TASK OBJECTIVE
Take the listing below and print exactly the lines starting at the line containing "extraction, the upload" and ending at the line containing "[uuid.uuid4] are fields", both ends included, and no others.

*** GIVEN ENTRIES Section Begins ***

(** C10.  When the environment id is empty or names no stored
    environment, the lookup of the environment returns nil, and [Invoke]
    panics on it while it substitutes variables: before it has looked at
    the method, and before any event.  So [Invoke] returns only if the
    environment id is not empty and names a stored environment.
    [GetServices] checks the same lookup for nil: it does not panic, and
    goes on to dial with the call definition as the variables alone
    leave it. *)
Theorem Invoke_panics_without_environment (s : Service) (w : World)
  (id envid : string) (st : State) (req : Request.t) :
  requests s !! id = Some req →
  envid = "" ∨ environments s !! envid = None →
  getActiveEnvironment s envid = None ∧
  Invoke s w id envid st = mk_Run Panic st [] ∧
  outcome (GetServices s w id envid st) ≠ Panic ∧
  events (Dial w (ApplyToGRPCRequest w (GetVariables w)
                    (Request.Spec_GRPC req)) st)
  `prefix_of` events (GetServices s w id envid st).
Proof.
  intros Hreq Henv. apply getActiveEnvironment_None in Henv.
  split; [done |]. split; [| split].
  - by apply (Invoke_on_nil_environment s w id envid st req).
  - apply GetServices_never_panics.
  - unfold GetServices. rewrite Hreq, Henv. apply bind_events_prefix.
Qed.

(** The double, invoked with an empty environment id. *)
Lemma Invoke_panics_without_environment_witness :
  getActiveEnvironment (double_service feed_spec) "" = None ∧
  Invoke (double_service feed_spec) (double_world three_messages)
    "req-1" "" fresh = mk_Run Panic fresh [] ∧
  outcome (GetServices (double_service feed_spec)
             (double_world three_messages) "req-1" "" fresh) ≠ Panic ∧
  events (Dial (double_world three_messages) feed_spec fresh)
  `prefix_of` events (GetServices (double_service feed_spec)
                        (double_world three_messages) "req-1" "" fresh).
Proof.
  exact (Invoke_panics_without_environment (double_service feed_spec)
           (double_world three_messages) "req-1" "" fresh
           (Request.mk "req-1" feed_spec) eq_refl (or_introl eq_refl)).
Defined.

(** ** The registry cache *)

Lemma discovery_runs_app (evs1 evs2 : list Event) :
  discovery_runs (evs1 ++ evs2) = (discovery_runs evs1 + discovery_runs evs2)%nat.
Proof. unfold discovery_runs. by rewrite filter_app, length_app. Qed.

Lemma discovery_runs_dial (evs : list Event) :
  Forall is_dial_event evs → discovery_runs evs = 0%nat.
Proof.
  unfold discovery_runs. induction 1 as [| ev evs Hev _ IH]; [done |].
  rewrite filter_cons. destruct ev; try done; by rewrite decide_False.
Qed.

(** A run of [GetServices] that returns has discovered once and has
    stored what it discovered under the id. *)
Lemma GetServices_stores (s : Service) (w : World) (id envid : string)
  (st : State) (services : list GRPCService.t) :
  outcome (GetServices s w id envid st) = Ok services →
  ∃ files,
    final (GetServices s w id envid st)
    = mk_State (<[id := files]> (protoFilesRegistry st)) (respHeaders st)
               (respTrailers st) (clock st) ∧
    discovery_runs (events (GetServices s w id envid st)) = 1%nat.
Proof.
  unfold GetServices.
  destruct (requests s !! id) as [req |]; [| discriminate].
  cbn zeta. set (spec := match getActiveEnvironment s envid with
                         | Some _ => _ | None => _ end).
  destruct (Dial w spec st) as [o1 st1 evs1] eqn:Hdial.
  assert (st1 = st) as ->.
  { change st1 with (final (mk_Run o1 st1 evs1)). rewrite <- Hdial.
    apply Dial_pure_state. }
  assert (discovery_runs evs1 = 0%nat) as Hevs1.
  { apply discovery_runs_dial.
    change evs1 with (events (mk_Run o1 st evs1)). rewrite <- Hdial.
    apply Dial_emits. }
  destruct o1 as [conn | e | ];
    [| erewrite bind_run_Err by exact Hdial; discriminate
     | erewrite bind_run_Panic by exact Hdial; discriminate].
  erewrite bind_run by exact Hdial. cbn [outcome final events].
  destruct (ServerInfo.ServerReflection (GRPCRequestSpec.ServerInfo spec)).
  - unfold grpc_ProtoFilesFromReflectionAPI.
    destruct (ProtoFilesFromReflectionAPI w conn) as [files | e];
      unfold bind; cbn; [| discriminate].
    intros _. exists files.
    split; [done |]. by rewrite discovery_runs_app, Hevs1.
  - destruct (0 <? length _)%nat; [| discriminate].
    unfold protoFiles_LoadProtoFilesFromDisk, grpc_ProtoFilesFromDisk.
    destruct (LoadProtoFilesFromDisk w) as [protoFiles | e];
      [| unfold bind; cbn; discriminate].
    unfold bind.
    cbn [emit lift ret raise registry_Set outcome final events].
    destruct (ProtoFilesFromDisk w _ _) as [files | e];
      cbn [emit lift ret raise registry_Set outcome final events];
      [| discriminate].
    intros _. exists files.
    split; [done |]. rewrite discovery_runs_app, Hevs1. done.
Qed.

*** GIVEN ENTRIES Section Ends ***
*** GIVEN ENTRIES Section Begins ***

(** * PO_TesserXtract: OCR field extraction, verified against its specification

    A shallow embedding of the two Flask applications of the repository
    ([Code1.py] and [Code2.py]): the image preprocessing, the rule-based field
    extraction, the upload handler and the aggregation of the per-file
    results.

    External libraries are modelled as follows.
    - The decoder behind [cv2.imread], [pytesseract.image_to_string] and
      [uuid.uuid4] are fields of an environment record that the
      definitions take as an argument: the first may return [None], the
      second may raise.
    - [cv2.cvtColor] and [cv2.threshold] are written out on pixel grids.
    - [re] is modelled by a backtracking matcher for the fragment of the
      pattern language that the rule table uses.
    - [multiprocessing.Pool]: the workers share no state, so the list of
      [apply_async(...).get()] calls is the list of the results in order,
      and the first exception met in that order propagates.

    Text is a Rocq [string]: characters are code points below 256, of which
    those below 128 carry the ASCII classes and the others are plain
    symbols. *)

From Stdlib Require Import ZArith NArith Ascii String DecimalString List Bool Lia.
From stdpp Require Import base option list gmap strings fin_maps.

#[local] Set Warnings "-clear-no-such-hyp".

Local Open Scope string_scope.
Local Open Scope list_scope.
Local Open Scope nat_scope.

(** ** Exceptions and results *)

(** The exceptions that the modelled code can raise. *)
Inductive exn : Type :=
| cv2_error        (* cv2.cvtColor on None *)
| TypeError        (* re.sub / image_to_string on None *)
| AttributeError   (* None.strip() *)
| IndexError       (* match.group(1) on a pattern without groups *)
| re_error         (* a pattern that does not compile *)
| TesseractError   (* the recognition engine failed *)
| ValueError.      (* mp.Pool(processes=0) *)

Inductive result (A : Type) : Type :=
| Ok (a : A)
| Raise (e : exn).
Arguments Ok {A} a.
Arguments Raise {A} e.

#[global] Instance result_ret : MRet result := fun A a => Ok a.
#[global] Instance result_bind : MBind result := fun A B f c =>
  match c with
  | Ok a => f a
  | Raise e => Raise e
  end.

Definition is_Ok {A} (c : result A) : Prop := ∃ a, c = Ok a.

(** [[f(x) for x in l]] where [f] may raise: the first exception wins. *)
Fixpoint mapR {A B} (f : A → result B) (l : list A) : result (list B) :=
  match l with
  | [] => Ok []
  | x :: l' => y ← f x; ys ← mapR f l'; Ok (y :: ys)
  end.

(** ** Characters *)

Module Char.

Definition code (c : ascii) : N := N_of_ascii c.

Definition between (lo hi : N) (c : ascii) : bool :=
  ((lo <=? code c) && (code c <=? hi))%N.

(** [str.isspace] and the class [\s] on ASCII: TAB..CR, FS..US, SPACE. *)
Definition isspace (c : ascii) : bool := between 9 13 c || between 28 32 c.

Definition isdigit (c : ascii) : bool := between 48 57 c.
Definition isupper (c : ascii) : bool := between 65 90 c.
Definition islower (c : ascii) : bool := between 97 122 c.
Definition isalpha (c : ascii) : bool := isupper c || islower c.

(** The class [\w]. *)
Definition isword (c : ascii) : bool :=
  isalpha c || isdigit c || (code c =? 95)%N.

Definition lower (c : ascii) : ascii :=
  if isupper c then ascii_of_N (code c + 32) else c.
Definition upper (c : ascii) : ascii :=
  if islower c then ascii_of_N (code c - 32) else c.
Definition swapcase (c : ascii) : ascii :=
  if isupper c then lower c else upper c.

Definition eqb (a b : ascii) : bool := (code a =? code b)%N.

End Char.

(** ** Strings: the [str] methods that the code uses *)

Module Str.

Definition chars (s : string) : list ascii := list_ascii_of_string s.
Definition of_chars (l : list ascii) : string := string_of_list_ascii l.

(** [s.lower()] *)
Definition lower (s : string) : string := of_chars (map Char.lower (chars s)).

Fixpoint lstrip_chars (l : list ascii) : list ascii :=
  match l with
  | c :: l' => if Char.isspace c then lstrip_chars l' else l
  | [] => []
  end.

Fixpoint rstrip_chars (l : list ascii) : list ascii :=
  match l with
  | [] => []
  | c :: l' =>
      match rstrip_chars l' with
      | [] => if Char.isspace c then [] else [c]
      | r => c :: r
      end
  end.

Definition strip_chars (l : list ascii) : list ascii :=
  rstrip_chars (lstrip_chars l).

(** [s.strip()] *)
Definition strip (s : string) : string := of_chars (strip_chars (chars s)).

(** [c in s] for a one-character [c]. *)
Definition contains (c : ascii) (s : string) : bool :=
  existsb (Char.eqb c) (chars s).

*** GIVEN ENTRIES Section Ends ***

WRITTEN RESPONSE
    extraction, the upload handler and the aggregation of the per-file
    results.

    External libraries are modelled as follows.
    - The decoder behind [cv2.imread], [pytesseract.image_to_string] and
      [uuid.uuid4] are fields of an environment record that the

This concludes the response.